In the last year I've been struggling forth trying to level up my coding ability on multiple fronts. I started, luckily by finding (starring the hyper-generous Derek Banas) and attempting his Java Tutorials. All of this in an effort to prepare for the start of my degree.

In the past of course I had taught myself HTML, CSS and a little javascript. But this endeavour really kickstart my journey into the code.

Back in the early 00s I tried building websites with macromedia (sickface). This experience put me off for a long time. Until, during my time running my own dojo business it fell upon me to write the website.

After 3 days locked in a dark room with just me, my PC and I emerged bleary eyed to a new world. A world where, armed with nothing but a browser and a simple text editor you can create websites without wanting to eat your own fist or headbutt the PC (who is an innocent bystander in all this).

Returning to my more recent excursion into OOP and Java, I discovered Netbeans. Overall my experience with netbeans was very good, and I still use it occasionally. But it is quite 'heavyweight'. Especially after developing in notepad..

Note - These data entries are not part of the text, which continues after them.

(** * benchforge: statistics, adaptive sampling, GC traces and matrix checks

    A shallow embedding of the parts of benchforge that its specification
    makes claims about:

    - [StatisticalUtils.ts]: percentiles, spread measures, Tukey outliers and
      the bootstrap comparison of two sample arrays;
    - [BasicRunner] (the collector): [collectSamples], [computeStats] and its
      interpolating [percentile];
    - [AdaptiveWrapper.ts]: [checkConvergence], [shouldStop], the adaptive
      loop and [computeTimeStats];
    - [GcStats.ts]: [parseGcLine] and [aggregateGcStats];
    - [BenchMatrix.ts]: [runMatrix] and its configuration checks.

    Numbers.  A JavaScript number is modelled by the type [num]: an exact
    rational, or one of the three special values NaN, +Infinity, -Infinity.
    Arithmetic on rationals is exact, with results kept in lowest terms: the
    rounding of binary64, its overflow to an infinity and the sign of zero
    are not modelled; a statement that depends on the magnitudes staying in
    binary64's range names that range as a hypothesis.  Everything
    that the code decides with a comparison, a division by zero or a NaN is
    modelled as JavaScript does it.  Where rounding itself decides a
    statement (the order of the collector's interpolated percentiles), the
    code is also written over binary64, on Rocq's primitive floats
    ([CollectorBinary64]). *)

From Stdlib Require Import QArith Qround Qabs ZArith List Bool Lia Lqa.
From Stdlib Require Import String Ascii.
From Stdlib Require Import Floats Uint63.
From Stdlib Require Import Sorting.Permutation Sorting.Sorted.
Import ListNotations.

Set Implicit Arguments.

(* ================================================================== *)
(** ** JavaScript numbers *)
(* ================================================================== *)

Module JS.

Inductive num : Type :=
| Num (q : Q)
| PosInf
| NegInf
| NaN.

(** [undefined] is the only non-number the modelled code can produce (an
    array read out of range); a possibly undefined number is an [option]. *)
Definition value := option num.
Definition undefined : value := None.

(** ToNumber, applied by every arithmetic operator and comparison. *)
Definition toNumber (v : value) : num :=
  match v with Some x => x | None => NaN end.

Definition zero : num := Num 0.
Definition one : num := Num 1.
Definition of_Z (z : Z) : num := Num (inject_Z z).
Definition of_nat (n : nat) : num := of_Z (Z.of_nat n).

Definition Qltb (a b : Q) : bool :=
  match a ?= b with Lt => true | _ => false end.

Definition neg (a : num) : num :=
  match a with
  | Num q => Num (- q)
  | PosInf => NegInf
  | NegInf => PosInf
  | NaN => NaN
  end.

Definition add (a b : num) : num :=
  match a, b with
  | NaN, _ | _, NaN => NaN
  | Num x, Num y => Num (Qred (x + y))
  | PosInf, NegInf | NegInf, PosInf => NaN
  | PosInf, _ | _, PosInf => PosInf
  | NegInf, _ | _, NegInf => NegInf
  end.

Definition sub (a b : num) : num := add a (neg b).

(** Sign of a rational: -1, 0 or 1. *)
Definition Qsign (q : Q) : Z := Z.sgn (Qnum q).

Definition signed_inf (s : Z) : num :=
  match s with
  | Z0 => NaN
  | Zpos _ => PosInf
  | Zneg _ => NegInf
  end.

Definition sign_of (a : num) : Z :=
  match a with
  | Num q => Qsign q
  | PosInf => 1
  | NegInf => -1
  | NaN => 0
  end.

Definition mul (a b : num) : num :=
  match a, b with
  | NaN, _ | _, NaN => NaN
  | Num x, Num y => Num (Qred (x * y))
  | _, _ => signed_inf (sign_of a * sign_of b)
  end.

(** Division: a finite number over zero is an infinity of the sign of the
    numerator, and 0/0 is NaN. *)
Definition div (a b : num) : num :=
  match a, b with
  | NaN, _ | _, NaN => NaN
  | Num x, Num y =>
      if Qeq_bool y 0 then signed_inf (Qsign x) else Num (Qred (x / y))
  | Num _, _ => zero
  | _, Num y => signed_inf (sign_of a * (if Qltb y 0 then -1 else 1))
  | _, _ => NaN
  end.
(** ** Capital at resolution *)

(** C1, as the code has it.  A call to [close_trade] with an active trade
    resolves it as WIN or LOSS; the P&L is [round(shares - bet_size, 4)] on a
    WIN and [round(-bet_size, 4)] on a LOSS; and in both cases the resulting
    capital is the previous capital plus the stake plus the P&L, rounded to
    four decimals. *)
Theorem capital_at_resolution :
  forall self up_price down_price force_winner trade,
    Portfolio.active_trade self = Some trade ->
    let o := Portfolio.close_trade self up_price down_price force_winner in
    exists resolved pnl,
      Portfolio.returned o = Some resolved /\
      Trade.pnl resolved = Some pnl /\
      Trade.bet_size resolved = Trade.bet_size trade /\
      (Trade.status resolved = "WIN"%string /\
         pnl = Py.round (Trade.shares trade - Trade.bet_size trade) 4
       \/ Trade.status resolved = "LOSS"%string /\
          pnl = Py.round (- Trade.bet_size trade) 4) /\
      Portfolio.capital (Portfolio.self_after o)
      = Py.round (Portfolio.capital self + Trade.bet_size trade + pnl) 4.
Proof.
  intros self up dn fw trade Ha. cbv zeta.
  rewrite (close_trade_active self up dn fw trade Ha).
  cbn [Portfolio.returned Portfolio.self_after Portfolio.capital].
  set (won := match fw with
              | Some forced => forced
              | None => (0.5 <=? held_side_price trade up dn)%float
              end).
  exists (snd (Trade.close trade won (if won then 1.0 else 0.0)%float)),
         (fst (Trade.close trade won (if won then 1.0 else 0.0)%float)).
  unfold Trade.close. cbn [fst snd Trade.pnl Trade.bet_size Trade.status].
  repeat (split; [ reflexivity | ]).
  split; [ | reflexivity ].
  destruct won.
  - left. split; [ reflexivity | ]. rewrite mul_one. reflexivity.
  - right. split; reflexivity.
Qed.

Lemma capital_at_resolution_witness :
  exists resolved pnl,
    Portfolio.returned (Portfolio.close_trade holding 0.97 0.03 None) = Some resolved /\
    Trade.pnl resolved = Some pnl /\
    Portfolio.capital (Portfolio.self_after (Portfolio.close_trade holding 0.97 0.03 None))
    = Py.round (100.0 + 2.0 + pnl) 4.
Proof.
  destruct (capital_at_resolution holding 0.97 0.03 None
              (Trade.make 1 "SOL up or down?" "UP" 0.40 5.0 2.0 "12:00:00" None None "OPEN"))
    as (resolved & pnl & Hr & Hp & _ & _ & Hc).
  - vm_compute. reflexivity.
  - exists resolved, pnl. split; [ exact Hr | ]. split; [ exact Hp | ].
    rewrite Hc. reflexivity.
Defined.

(** C1 as stated fails: the portfolio built with capital 100.00001 resolves
    its trade as a LOSS, and the resulting capital is 100.0, not the previous
    capital. *)
Lemma capital_changes_on_loss :
  let o := Portfolio.close_trade holding_fine 0.03 0.97 None in
  option_map Trade.status (Portfolio.returned o) = Some "LOSS"%string /\
  Portfolio.capital holding_fine = 100.00001%float /\
  Portfolio.capital (Portfolio.self_after o) = 100.0%float /\
  (Portfolio.capital (Portfolio.self_after o) =? Portfolio.capital holding_fine)%float = false.
Proof. vm_compute. repeat split; reflexivity. Qed.

(** ** Trades once resolved *)

(** Each method keeps the closed trades it found, in place, and appends at
    most one. *)
Lemma step_extends_closed self self' :
  step self self' ->
  exists added,
    Portfolio.closed_trades self' = (Portfolio.closed_trades self ++ added)%list.
Proof.
  intros St. destruct St as [self sg mq up dn now | self up dn fw | self].
  - exists []. rewrite app_nil_r.
    destruct (consider_entry_cases self sg mq up dn now)
      as [(_ & st & E) | (_ & _ & Ec & _)].
    + rewrite E. reflexivity.
    + exact Ec.
  - destruct (Portfolio.active_trade self) as [trade | ] eqn:Ha.
    + rewrite (close_trade_active self up dn fw trade Ha). cbn. eexists. reflexivity.
    + unfold Portfolio.close_trade. rewrite Ha. exists []. cbn. symmetry. apply app_nil_r.
  - unfold Portfolio.cancel_active_trade.
    destruct (Portfolio.active_trade self) as [trade | ]; cbn.
    + eexists. reflexivity.
    + exists []. symmetry. apply app_nil_r.
Qed.

Lemma later_keeps_closed self self' :
  later self self' ->
  forall i trade,
    nth_error (Portfolio.closed_trades self) i = Some trade ->
    nth_error (Portfolio.closed_trades self') i = Some trade.
Proof.
  induction 1 as [self | self self' self'' _ IH St]; intros i trade Hi.
  - exact Hi.
  - destruct (step_extends_closed self' self'' St) as [added E].
    rewrite E. rewrite nth_error_app1.
    + apply IH, Hi.
    + apply nth_error_Some. rewrite (IH i trade Hi). discriminate.
Qed.

Lemma unresolved_shape trade :
  unresolved trade ->
  (Trade.status trade = "OPEN"%string ->
     Trade.exit_price trade = None /\ Trade.pnl trade = None) /\
  (Trade.exit_price trade = None <-> Trade.pnl trade = None) /\
  (Trade.exit_price trade = None <->
     Trade.status trade = "OPEN"%string \/ Trade.status trade = "CANCELLED"%string).
Proof. intros (Hs & He & Hp). repeat split; auto. Qed.

Lemma settled_shape trade :
  settled trade ->
  (Trade.status trade = "OPEN"%string ->
     Trade.exit_price trade = None /\ Trade.pnl trade = None) /\
  (Trade.exit_price trade = None <-> Trade.pnl trade = None) /\
  (Trade.exit_price trade = None <->
     Trade.status trade = "OPEN"%string \/ Trade.status trade = "CANCELLED"%string).
Proof.
  intros [([Hs | Hs] & He & Hp) | (Hs & He & Hp)]; rewrite Hs;
    repeat split; intros; auto; try discriminate; try contradiction;
    try (destruct H; discriminate).
Qed.

(** C4, as the code has it.  For every trade held by a portfolio reached
    from the constructor through [consider_entry], [close_trade] and
    [cancel_active_trade]: an OPEN trade has neither exit price nor P&L; the
    exit price is null exactly when the P&L is null; they are null exactly
    for OPEN and CANCELLED trades (a cancellation sets the status and records
    neither); a trade that is no longer OPEN sits in the closed trades; and
    a closed trade keeps its place and all its fields through every later
    method call. *)
Theorem trade_resolution_invariant :
  forall self,
    reachable self ->
    (forall trade,
        In trade (held_trades self) ->
        (Trade.status trade = "OPEN"%string ->
           Trade.exit_price trade = None /\ Trade.pnl trade = None) /\
        (Trade.exit_price trade = None <-> Trade.pnl trade = None) /\
        (Trade.exit_price trade = None <->
           Trade.status trade = "OPEN"%string \/ Trade.status trade = "CANCELLED"%string) /\
        (is_open trade = false -> In trade (Portfolio.closed_trades self)))
    /\ (forall self' i trade,
          later self self' ->
          nth_error (Portfolio.closed_trades self) i = Some trade ->
          nth_error (Portfolio.closed_trades self') i = Some trade).
Proof.
  intros self R. split.
  - intros trade Hin. destruct (reachable_well_formed self R) as [Ha Hc].
    unfold held_trades in Hin. apply in_app_or in Hin. destruct Hin as [Hin | Hin].
    + destruct (Portfolio.active_trade self) as [t | ] eqn:Et; [ | contradiction ].
      destruct Hin as [<- | []]. specialize (Ha t eq_refl).
      destruct (unresolved_shape t Ha) as (S1 & S2 & S3).
      repeat (split; [ assumption | ]).
      intros Hn. unfold is_open in Hn. destruct Ha as (Hs & _). rewrite Hs in Hn.
      discriminate.
    + rewrite Forall_forall in Hc. specialize (Hc trade Hin).
      destruct (settled_shape trade Hc) as (S1 & S2 & S3).
      repeat (split; [ assumption | ]). intros _. exact Hin.
  - intros self' i trade L. exact (later_keeps_closed self self' L i trade).
Qed.

Lemma trade_resolution_invariant_witness :
  let closed := Portfolio.self_after (Portfolio.close_trade holding 0.97 0.03 None) in
  (forall trade,
      In trade (held_trades closed) ->
      (Trade.exit_price trade = None <-> Trade.pnl trade = None))
  /\ nth_error (Portfolio.closed_trades (tick 70 closed)) 0
     = nth_error (Portfolio.closed_trades closed) 0.
Proof.
  cbv zeta.
  assert (R : reachable (Portfolio.self_after (Portfolio.close_trade holding 0.97 0.03 None)))
    by (eapply reachable_step; [ exact reachable_holding | apply step_close_trade ]).
  destruct (trade_resolution_invariant _ R) as [Shape Keep].
  split.
  - intros trade Hin. exact (proj1 (proj2 (Shape trade Hin))).
  - destruct (nth_error (Portfolio.closed_trades
                           (Portfolio.self_after (Portfolio.close_trade holding 0.97 0.03 None))) 0)
      as [trade | ] eqn:E.
    + apply (Keep (tick 70 _) 0%nat trade); [ | exact E ].
      eapply later_step; [ apply later_now | apply step_consider_entry ].
    + vm_compute in E. discriminate.
Defined.

(** C4 as stated fails: cancelling the open trade of the default portfolio
    leaves a trade whose status is CANCELLED, not OPEN, with exit price and
    P&L still null. *)
Lemma cancelled_trade_stays_unpriced :
  let self := Portfolio.self_after (Portfolio.cancel_active_trade holding) in
  reachable self /\
  exists trade,
    Portfolio.closed_trades self = [trade] /\
    Trade.status trade = "CANCELLED"%string /\
    is_open trade = false /\
    Trade.exit_price trade = None /\
    Trade.pnl trade = None.
Proof.
  cbv zeta. split.
  - eapply reachable_step; [ exact reachable_holding | apply step_cancel_active_trade ].
  - eexists. vm_compute. repeat split; reflexivity.
Qed.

So spin on through the summer and I delve back into web scripting. I ventured deep into the murky depths of HTML5, Javascript, CSS, JQuery and PHP. My steed on this journey: Akelpad (google it ;) ), a fantastically simple and light-weight text editor that is totally free (as is netbeans). Akelpad is feature rich and with a little tweaking and some plugins becomes a viable IDE like experience. Especially when using chrome as a pack mule (to preview I mean). Here's something I made with it while learning about HTML5 Canvas.

Then I began formal education and discovered that on all the comp science machines they encourage you to use notepad++. At first I was put off by its microsoftiness. Then I gave it a whirl and now I'm hooked.

Especially after a little confidence in your code is built up you really don't need to be in an IDE with its preloaded library recognition stuff. It doesn't eat your memory and it DOES NOT MESS WITH YOUR ENCODING!

So my advice to anyone getting into programming is look up notepad++. The best way is to head over to and get it from there. Or just get their platform because that's ace too. Loads of free and legal software that you can move around on a chip with you. I don't leave home without it.

If you want an IDE for Java there is a portable version of eclipse knocking around the ether, but you can just get the full version for free any way. I do prefer netbeans however. I find it more intuitive for some reason but many programmers seem to blow the eclipse trumpet.

Avoid windows 8 apps or coding software in general unless you have looked up peoples experience with it. Especially if you are starting out like me. It really is a minefield and there's a lot that can go wrong that you may not yet understand that will make you chew through your desk in frustration.

Here's some great sources of info:

Once you've got going and think you are getting the idea of OOP, program architecture etc; find a book on a proper language, like C or C++, Java or similar and read. Read like your eyes will die tomorrow.

One last note on the programming community. Ask them questions. They love it and there are only a few complete nobs in a sea of nice and helpful people. They do appreciate it if you have done your homework so before you go cap in hand to make sure you've at least tried to get your head around the source code/documentation in question.